» **Task to complete**
Repeat the data that follows, keeping every character intact.

» **Record extracts**

Lemma slab_step_wf st st' : slab_step st st' -> slab_wf st -> slab_wf st'.
Proof.
  intros Hst [Hinv Hlen Hun]. inversion Hst; subst.
  - destruct (kmem_cache_create_spec _ _ _ _ _ Hinv Hlen Hun H) as (Hi & Hpg & Hl & _ & Hr).
    split; [done| |]; rewrite ?Hpg, ?Hl; destruct r as [c|]; [|by rewrite Hr| |by rewrite Hr].
    + destruct Hr as (_ & -> & _). by rewrite length_insert.
    + destruct Hr as (_ & -> & _). intros c' Hc'. apply Hun. destruct (decide (c' = c)) as [->|].
      * apply list_lookup_insert_Some in Hc' as [(_ & ? & _)|[? _]]; congruence.
      * by rewrite list_lookup_insert_ne in Hc'.
  - destruct (kmem_cache_alloc_spec _ _ _ _ Hinv H H0) as (Hi & Hus & _).
    split; [done| |]; rewrite Hus; [by rewrite Hlen, (alloc_pool_length _ _ _ _ H0)|].
    intros c' Hc'. by eapply alloc_unused; [exact H0|congruence|apply Hun].
  - destruct (kmem_cache_free_cases st c obj Hinv) as [->|(k & s & p & i & Hk & Hp & Hc & Hi & _ & _ & ->)]; [done|].
    destruct (free_slot_spec _ _ _ _ _ _ Hinv Hk Hp Hc Hi) as [_ (Hi' & Hus & _)].
    split; [done|rewrite Hus; unfold free_slot_of; by case_match; simpl; rewrite length_insert|].
    rewrite Hus. intros c' Hc'. specialize (Hun c' Hc'). unfold free_slot_of. case_match. simpl.
    intros s' q [[<- <-]|[_ Hq]]%lookup_insert_Some; [by apply (Hun s p)|by apply (Hun s' q)].
  - destruct (kmem_cache_shrink_spec st c Hinv) as (st1 & He & Hi & Hus & Hl & Hsub & _).
    assert (st1 = st') as -> by congruence. split; [done|by rewrite Hus, Hl|]. rewrite Hus. intros c' Hc' s p Hp.
    apply (Hun c' Hc' s p). by eapply lookup_weaken.
  - unfold kmem_cache_destroy. destruct (cache_used st !! c) as [[|]|] eqn:Hu; [|done..].
    destruct Hinv as [HL [Hca Hpg Had Hcu Hac Hsl]]. split; [split; [done|split]| |]; try done; simpl.
    + intros c' Hc'. apply Hca. apply list_lookup_insert_Some in Hc' as [(_ & ? & _)|[? ?]]; [done|done].
    + by rewrite length_insert.
    + intros c' [(-> & _)|[_ Hc']]%list_lookup_insert_Some; [done|by apply Hun].
  - destruct Hinv as [HL [Hca Hpg Had Hcu Hac Hsl]]. split; [split; [done|split]|done|done]; try done. intros s0 p0 Hp. cbn [sl_stale] in Hp. apply lookup_delete_Some in Hp as [_ Hp]. by apply (Hsl s0).
Qed.

Lemma slab_rtc_wf st st' : rtc slab_step st st' -> slab_wf st -> slab_wf st'.
Proof. intros Hs. induction Hs; [done|]. intros W. by eapply IHHs, slab_step_wf. Qed.

(** Two live objects do not overlap, whatever caches they are from. *)
Lemma live_disjoint (st : sys) c c' k k' o o' : slab_state st ->
  cache_pool st !! c = Some k -> cache_pool st !! c' = Some k' ->
  o ∈ slab_live st c -> o' ∈ slab_live st c' -> (c, o) <> (c', o') ->
  o + obj_aligned k <= o' \/ o' + obj_aligned k' <= o.
Proof.
  intros Hst Hk Hk' Ho Ho' Hne.
  destruct (live_inv _ _ _ _ Hst Hk Ho) as (s & p & i & Hp & Hc & Hi & ->).
  destruct (live_inv _ _ _ _ Hst Hk' Ho') as (s' & p' & i' & Hp' & Hc' & Hi' & ->).
  pose proof Hi as [_ Hr]%elem_of_page_used. pose proof Hi' as [_ Hr']%elem_of_page_used.
  destruct (live_addr _ _ _ _ _ _ Hst Hk Hp Hc Hr) as (Hb & Hf & Hm & Hal).
  destruct (live_addr _ _ _ _ _ _ Hst Hk' Hp' Hc' Hr') as (Hb' & Hf' & Hm' & Hal').
  destruct (Z.eq_dec s s') as [<-|Hs].
  - assert (p' = p) as -> by congruence. assert (c' = c) as -> by congruence.
    assert (k' = k) as -> by congruence. assert (i <> i') by congruence. nia.
  - unfold PAGE_SIZE, SLAB_HEADER in *. apply Z.mod_divide in Hm as [q ->]; [|lia].
    apply Z.mod_divide in Hm' as [q' ->]; [|lia]. nia.
Qed.

(** A cache refuses only when each of its slabs is full. *)
Lemma alloc_none_full (st st' : sys) c : slab_inv st -> cache_used st !! c = Some true ->
  kmem_cache_alloc st c = (None, st') ->
  forall s p, sl_pages st !! s = Some p -> sp_cache p = c -> sp_free_count p = 0.
Proof.
  intros Hinv Hu. pose proof Hinv as [HL Hst]. destruct (ss_caches _ Hst _ Hu) as (k & Hk & Hok).
  unfold kmem_cache_alloc. rewrite Hk. destruct (slab_for_alloc st c k) as [r st1] eqn:Hf.
  pose proof (slab_for_alloc_spec _ _ _ _ _ Hinv Hk Hok Hf) as H1. destruct r as [[s k']|].
  { intros Ht. destruct H1 as (p & Hp & Hc & Hpos & Hlt & Hinv1 & _).
    by destruct (take_object_spec _ _ _ _ _ _ _ Hp Hc Hpos Hlt Hinv1 Ht). }
  intros _ s p Hp Hc. unfold slab_for_alloc in Hf.
  destruct (Z.eqb_spec (slabs_partial k) 0) as [Hz|]; [|done]. cbn [negb] in Hf.
  destruct (Z.eqb_spec (slabs_free k) 0) as [Hz'|Hz']; cbn [negb] in Hf.
  2: { repeat case_match; simplify_eq. by b2p. }
  assert (Hnot : forall t, t <> Full -> list_of p <> (c, t)).
  { intros t Ht He. apply (slab_lists_null _ _ _ (c, t) HL) with s.
    - unfold head_of; simpl. rewrite Hk. by destruct t.
    - by rewrite lookup_fmap, Hp, <- He. }
  unfold list_of, slab_kind_of in Hnot. rewrite Hc in Hnot.
  destruct (Z.eqb_spec (sp_free_count p) 0); [done|]. exfalso.
  destruct (sp_free_count p =? sp_total_count p); [by apply (Hnot Empty)|by apply (Hnot Partial)].
Qed.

» **Solution to this task**
Lemma slab_step_wf st st' : slab_step st st' -> slab_wf st -> slab_wf st'.
Proof.
  intros Hst [Hinv Hlen Hun]. inversion Hst; subst.
  - destruct (kmem_cache_create_spec _ _ _ _ _ Hinv Hlen Hun H) as (Hi & Hpg & Hl & _ & Hr).
    split; [done| |]; rewrite ?Hpg, ?Hl; destruct r as [c|]; [|by rewrite Hr| |by rewrite Hr].
    + destruct Hr as (_ & -> & _). by rewrite length_insert.
    + destruct Hr as (_ & -> & _). intros c' Hc'. apply Hun. destruct (decide (c' = c)) as [->|].
      * apply list_lookup_insert_Some in Hc' as [(_ & ? & _)|[? _]]; congruence.
      * by rewrite list_lookup_insert_ne in Hc'.
  - destruct (kmem_cache_alloc_spec _ _ _ _ Hinv H H0) as (Hi & Hus & _).
    split; [done| |]; rewrite Hus; [by rewrite Hlen, (alloc_pool_length _ _ _ _ H0)|].
    intros c' Hc'. by eapply alloc_unused; [exact H0|congruence|apply Hun].
  - destruct (kmem_cache_free_cases st c obj Hinv) as [->|(k & s & p & i & Hk & Hp & Hc & Hi & _ & _ & ->)]; [done|].
    destruct (free_slot_spec _ _ _ _ _ _ Hinv Hk Hp Hc Hi) as [_ (Hi' & Hus & _)].
    split; [done|rewrite Hus; unfold free_slot_of; by case_match; simpl; rewrite length_insert|].
    rewrite Hus. intros c' Hc'. specialize (Hun c' Hc'). unfold free_slot_of. case_match. simpl.
    intros s' q [[<- <-]|[_ Hq]]%lookup_insert_Some; [by apply (Hun s p)|by apply (Hun s' q)].
  - destruct (kmem_cache_shrink_spec st c Hinv) as (st1 & He & Hi & Hus & Hl & Hsub & _).
    assert (st1 = st') as -> by congruence. split; [done|by rewrite Hus, Hl|]. rewrite Hus. intros c' Hc' s p Hp.
    apply (Hun c' Hc' s p). by eapply lookup_weaken.
  - unfold kmem_cache_destroy. destruct (cache_used st !! c) as [[|]|] eqn:Hu; [|done..].
    destruct Hinv as [HL [Hca Hpg Had Hcu Hac Hsl]]. split; [split; [done|split]| |]; try done; simpl.
    + intros c' Hc'. apply Hca. apply list_lookup_insert_Some in Hc' as [(_ & ? & _)|[? ?]]; [done|done].
    + by rewrite length_insert.
    + intros c' [(-> & _)|[_ Hc']]%list_lookup_insert_Some; [done|by apply Hun].
  - destruct Hinv as [HL [Hca Hpg Had Hcu Hac Hsl]]. split; [split; [done|split]|done|done]; try done. intros s0 p0 Hp. cbn [sl_stale] in Hp. apply lookup_delete_Some in Hp as [_ Hp]. by apply (Hsl s0).
Qed.

Lemma slab_rtc_wf st st' : rtc slab_step st st' -> slab_wf st -> slab_wf st'.
Proof. intros Hs. induction Hs; [done|]. intros W. by eapply IHHs, slab_step_wf. Qed.

(** Two live objects do not overlap, whatever caches they are from. *)
Lemma live_disjoint (st : sys) c c' k k' o o' : slab_state st ->
  cache_pool st !! c = Some k -> cache_pool st !! c' = Some k' ->
  o ∈ slab_live st c -> o' ∈ slab_live st c' -> (c, o) <> (c', o') ->
  o + obj_aligned k <= o' \/ o' + obj_aligned k' <= o.
Proof.
  intros Hst Hk Hk' Ho Ho' Hne.
  destruct (live_inv _ _ _ _ Hst Hk Ho) as (s & p & i & Hp & Hc & Hi & ->).
  destruct (live_inv _ _ _ _ Hst Hk' Ho') as (s' & p' & i' & Hp' & Hc' & Hi' & ->).
  pose proof Hi as [_ Hr]%elem_of_page_used. pose proof Hi' as [_ Hr']%elem_of_page_used.
  destruct (live_addr _ _ _ _ _ _ Hst Hk Hp Hc Hr) as (Hb & Hf & Hm & Hal).
  destruct (live_addr _ _ _ _ _ _ Hst Hk' Hp' Hc' Hr') as (Hb' & Hf' & Hm' & Hal').
  destruct (Z.eq_dec s s') as [<-|Hs].
  - assert (p' = p) as -> by congruence. assert (c' = c) as -> by congruence.
    assert (k' = k) as -> by congruence. assert (i <> i') by congruence. nia.
  - unfold PAGE_SIZE, SLAB_HEADER in *. apply Z.mod_divide in Hm as [q ->]; [|lia].
    apply Z.mod_divide in Hm' as [q' ->]; [|lia]. nia.
Qed.

(** A cache refuses only when each of its slabs is full. *)
Lemma alloc_none_full (st st' : sys) c : slab_inv st -> cache_used st !! c = Some true ->
  kmem_cache_alloc st c = (None, st') ->
  forall s p, sl_pages st !! s = Some p -> sp_cache p = c -> sp_free_count p = 0.
Proof.
  intros Hinv Hu. pose proof Hinv as [HL Hst]. destruct (ss_caches _ Hst _ Hu) as (k & Hk & Hok).
  unfold kmem_cache_alloc. rewrite Hk. destruct (slab_for_alloc st c k) as [r st1] eqn:Hf.
  pose proof (slab_for_alloc_spec _ _ _ _ _ Hinv Hk Hok Hf) as H1. destruct r as [[s k']|].
  { intros Ht. destruct H1 as (p & Hp & Hc & Hpos & Hlt & Hinv1 & _).
    by destruct (take_object_spec _ _ _ _ _ _ _ Hp Hc Hpos Hlt Hinv1 Ht). }
  intros _ s p Hp Hc. unfold slab_for_alloc in Hf.
  destruct (Z.eqb_spec (slabs_partial k) 0) as [Hz|]; [|done]. cbn [negb] in Hf.
  destruct (Z.eqb_spec (slabs_free k) 0) as [Hz'|Hz']; cbn [negb] in Hf.
  2: { repeat case_match; simplify_eq. by b2p. }
  assert (Hnot : forall t, t <> Full -> list_of p <> (c, t)).
  { intros t Ht He. apply (slab_lists_null _ _ _ (c, t) HL) with s.
    - unfold head_of; simpl. rewrite Hk. by destruct t.
    - by rewrite lookup_fmap, Hp, <- He. }
  unfold list_of, slab_kind_of in Hnot. rewrite Hc in Hnot.
  destruct (Z.eqb_spec (sp_free_count p) 0); [done|]. exfalso.
  destruct (sp_free_count p =? sp_total_count p); [by apply (Hnot Empty)|by apply (Hnot Partial)].
Qed.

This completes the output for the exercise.